(Provided records Opens)

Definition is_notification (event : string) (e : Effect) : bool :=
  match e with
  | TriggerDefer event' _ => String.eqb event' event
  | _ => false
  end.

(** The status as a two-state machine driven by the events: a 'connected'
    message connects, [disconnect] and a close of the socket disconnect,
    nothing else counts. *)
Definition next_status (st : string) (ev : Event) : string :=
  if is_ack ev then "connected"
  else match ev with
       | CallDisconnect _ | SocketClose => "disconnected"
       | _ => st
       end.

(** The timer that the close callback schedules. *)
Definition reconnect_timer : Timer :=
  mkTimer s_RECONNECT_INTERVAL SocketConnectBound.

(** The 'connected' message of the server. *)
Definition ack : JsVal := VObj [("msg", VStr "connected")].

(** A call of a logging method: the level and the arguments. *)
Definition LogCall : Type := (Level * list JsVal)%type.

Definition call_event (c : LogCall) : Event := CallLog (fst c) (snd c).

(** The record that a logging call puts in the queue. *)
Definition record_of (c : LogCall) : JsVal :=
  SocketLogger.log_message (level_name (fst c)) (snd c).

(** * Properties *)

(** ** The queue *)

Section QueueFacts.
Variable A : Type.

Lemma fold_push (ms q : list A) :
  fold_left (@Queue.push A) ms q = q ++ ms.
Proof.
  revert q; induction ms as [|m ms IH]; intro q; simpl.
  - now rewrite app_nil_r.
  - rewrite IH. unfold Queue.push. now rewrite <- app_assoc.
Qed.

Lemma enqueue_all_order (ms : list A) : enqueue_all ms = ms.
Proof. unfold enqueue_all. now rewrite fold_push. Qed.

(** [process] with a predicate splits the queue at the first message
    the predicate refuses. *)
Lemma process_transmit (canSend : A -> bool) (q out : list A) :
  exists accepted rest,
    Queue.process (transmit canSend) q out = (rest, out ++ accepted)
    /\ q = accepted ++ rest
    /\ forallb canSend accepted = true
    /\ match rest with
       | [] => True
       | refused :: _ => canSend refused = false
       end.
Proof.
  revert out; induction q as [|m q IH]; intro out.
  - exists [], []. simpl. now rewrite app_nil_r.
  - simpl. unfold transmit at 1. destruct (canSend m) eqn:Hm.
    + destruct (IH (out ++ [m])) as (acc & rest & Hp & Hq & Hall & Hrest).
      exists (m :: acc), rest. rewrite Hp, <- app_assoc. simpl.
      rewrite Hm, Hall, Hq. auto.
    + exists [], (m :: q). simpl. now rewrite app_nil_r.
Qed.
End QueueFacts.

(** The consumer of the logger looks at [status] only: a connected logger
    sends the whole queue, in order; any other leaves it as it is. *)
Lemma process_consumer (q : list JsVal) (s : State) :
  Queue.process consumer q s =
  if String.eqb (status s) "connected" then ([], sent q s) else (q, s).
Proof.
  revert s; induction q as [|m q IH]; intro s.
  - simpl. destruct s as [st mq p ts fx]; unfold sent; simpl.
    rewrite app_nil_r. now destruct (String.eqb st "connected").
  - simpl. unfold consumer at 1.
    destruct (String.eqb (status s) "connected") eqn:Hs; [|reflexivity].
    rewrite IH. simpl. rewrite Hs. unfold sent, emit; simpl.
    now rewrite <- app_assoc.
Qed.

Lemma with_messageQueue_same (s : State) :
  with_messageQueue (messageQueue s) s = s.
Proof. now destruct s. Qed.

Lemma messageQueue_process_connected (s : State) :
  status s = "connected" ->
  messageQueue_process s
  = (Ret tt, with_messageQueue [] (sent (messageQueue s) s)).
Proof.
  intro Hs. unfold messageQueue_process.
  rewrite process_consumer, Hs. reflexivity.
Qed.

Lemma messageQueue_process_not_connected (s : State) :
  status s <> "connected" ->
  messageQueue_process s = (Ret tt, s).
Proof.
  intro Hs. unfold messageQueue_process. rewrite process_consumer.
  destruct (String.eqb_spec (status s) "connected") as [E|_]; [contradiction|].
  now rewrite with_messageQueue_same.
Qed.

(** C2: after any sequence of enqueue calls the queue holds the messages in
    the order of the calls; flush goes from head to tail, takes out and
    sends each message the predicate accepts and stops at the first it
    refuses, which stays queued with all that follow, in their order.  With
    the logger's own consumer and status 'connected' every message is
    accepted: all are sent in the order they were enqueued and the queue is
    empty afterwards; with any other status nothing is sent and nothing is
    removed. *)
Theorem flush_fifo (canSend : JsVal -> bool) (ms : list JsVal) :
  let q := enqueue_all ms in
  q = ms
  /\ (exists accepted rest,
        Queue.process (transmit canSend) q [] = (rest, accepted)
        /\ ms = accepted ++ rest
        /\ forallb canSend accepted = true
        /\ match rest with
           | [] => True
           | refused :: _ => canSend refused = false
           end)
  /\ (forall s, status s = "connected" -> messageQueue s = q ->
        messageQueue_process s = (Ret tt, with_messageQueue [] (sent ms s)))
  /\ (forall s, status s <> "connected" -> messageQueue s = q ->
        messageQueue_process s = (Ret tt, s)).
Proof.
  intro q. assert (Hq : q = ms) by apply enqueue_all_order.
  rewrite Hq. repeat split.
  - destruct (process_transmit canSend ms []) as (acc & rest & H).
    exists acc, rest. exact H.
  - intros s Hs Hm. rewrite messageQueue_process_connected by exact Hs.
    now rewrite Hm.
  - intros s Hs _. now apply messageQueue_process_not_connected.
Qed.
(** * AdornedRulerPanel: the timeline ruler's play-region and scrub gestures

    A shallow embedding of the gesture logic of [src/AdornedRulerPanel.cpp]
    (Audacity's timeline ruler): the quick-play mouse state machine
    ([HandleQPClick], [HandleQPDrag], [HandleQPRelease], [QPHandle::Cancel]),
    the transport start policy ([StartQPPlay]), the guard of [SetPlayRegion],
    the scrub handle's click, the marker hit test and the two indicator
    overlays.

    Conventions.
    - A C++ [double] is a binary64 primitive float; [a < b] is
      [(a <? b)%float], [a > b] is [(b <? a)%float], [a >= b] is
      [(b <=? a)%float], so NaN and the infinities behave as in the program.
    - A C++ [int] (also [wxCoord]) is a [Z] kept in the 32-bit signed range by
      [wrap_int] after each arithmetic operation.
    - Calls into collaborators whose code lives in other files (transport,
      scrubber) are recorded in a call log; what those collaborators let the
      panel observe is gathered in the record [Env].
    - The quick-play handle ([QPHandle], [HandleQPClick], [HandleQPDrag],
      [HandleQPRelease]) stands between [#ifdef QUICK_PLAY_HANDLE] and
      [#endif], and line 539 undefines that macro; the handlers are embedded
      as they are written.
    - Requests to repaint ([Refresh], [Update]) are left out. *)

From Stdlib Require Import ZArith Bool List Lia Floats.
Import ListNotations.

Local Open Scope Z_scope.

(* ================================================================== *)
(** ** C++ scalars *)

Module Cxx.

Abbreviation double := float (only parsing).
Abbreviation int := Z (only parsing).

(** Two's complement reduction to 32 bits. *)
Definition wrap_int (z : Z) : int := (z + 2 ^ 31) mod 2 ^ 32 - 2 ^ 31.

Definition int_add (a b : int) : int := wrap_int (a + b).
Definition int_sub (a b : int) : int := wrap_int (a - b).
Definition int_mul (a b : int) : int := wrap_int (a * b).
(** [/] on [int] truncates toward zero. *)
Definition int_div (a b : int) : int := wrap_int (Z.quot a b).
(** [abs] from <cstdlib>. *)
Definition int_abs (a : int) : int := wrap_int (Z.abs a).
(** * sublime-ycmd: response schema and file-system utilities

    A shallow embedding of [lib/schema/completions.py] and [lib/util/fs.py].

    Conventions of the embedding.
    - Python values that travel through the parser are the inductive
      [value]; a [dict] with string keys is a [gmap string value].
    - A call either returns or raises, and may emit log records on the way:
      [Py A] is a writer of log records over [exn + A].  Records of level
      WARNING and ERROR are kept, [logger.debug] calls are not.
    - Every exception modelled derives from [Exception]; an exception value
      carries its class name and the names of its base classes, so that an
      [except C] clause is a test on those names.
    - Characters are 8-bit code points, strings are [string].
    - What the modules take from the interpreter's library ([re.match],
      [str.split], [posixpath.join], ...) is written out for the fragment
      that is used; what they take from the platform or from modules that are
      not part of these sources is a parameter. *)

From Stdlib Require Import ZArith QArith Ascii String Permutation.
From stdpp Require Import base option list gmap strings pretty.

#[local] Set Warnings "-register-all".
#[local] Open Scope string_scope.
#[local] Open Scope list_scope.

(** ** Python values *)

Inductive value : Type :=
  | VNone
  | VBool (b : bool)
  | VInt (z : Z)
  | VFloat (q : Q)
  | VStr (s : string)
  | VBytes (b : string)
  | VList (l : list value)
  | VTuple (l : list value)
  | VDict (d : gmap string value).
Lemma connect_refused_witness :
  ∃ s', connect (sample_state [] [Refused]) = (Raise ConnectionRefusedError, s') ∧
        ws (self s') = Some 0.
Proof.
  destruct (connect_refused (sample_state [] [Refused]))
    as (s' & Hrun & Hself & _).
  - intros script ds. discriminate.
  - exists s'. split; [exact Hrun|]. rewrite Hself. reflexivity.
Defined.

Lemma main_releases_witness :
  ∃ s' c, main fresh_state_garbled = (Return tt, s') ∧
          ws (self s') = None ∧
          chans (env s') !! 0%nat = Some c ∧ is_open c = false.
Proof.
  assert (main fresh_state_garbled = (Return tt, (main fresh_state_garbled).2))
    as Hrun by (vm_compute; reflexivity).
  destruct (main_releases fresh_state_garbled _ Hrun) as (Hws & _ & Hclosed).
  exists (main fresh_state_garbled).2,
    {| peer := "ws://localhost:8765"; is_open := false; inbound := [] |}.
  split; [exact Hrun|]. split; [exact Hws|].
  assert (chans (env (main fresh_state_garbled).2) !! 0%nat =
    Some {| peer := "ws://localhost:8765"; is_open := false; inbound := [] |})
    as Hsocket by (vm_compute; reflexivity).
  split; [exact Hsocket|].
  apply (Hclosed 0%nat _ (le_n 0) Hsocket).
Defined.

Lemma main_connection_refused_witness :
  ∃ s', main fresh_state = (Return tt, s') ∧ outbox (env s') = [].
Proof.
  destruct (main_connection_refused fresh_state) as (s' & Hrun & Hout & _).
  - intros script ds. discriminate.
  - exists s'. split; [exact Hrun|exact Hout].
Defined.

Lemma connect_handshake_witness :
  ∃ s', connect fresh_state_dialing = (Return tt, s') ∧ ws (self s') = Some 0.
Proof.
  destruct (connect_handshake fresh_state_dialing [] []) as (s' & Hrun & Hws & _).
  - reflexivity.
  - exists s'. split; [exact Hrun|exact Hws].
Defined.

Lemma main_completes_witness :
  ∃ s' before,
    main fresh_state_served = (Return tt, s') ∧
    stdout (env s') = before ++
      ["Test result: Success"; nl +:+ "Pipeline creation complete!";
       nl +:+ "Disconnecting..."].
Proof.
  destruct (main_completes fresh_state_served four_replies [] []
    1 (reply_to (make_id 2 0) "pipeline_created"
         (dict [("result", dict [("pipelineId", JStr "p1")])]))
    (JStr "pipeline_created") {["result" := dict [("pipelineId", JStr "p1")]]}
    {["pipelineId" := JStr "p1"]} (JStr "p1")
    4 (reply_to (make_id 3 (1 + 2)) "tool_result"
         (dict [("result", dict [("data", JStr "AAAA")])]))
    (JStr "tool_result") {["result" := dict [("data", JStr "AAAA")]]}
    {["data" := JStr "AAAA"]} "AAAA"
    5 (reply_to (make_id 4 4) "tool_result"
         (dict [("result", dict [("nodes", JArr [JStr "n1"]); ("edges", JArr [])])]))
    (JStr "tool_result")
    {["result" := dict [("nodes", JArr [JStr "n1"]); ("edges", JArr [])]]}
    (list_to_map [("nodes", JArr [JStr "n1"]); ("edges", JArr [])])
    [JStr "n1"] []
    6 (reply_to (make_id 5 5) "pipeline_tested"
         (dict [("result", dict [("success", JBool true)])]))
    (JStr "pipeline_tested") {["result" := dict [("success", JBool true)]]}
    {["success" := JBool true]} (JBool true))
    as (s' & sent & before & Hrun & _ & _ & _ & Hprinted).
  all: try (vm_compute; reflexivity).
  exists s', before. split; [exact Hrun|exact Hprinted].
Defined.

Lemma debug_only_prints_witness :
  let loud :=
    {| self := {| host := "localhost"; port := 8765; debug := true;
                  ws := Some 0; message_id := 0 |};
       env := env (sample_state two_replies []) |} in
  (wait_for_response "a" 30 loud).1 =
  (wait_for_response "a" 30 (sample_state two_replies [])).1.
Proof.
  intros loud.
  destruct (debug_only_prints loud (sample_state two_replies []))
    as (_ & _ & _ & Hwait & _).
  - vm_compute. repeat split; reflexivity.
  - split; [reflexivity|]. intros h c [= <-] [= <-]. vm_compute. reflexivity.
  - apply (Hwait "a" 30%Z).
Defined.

(Provided records Closes)

- **Requirement**
Show every line of the listing that includes the word "Hout".

- **Reply to the exercise**
  destruct (main_connection_refused fresh_state) as (s' & Hrun & Hout & _).
  - exists s'. split; [exact Hrun|exact Hout].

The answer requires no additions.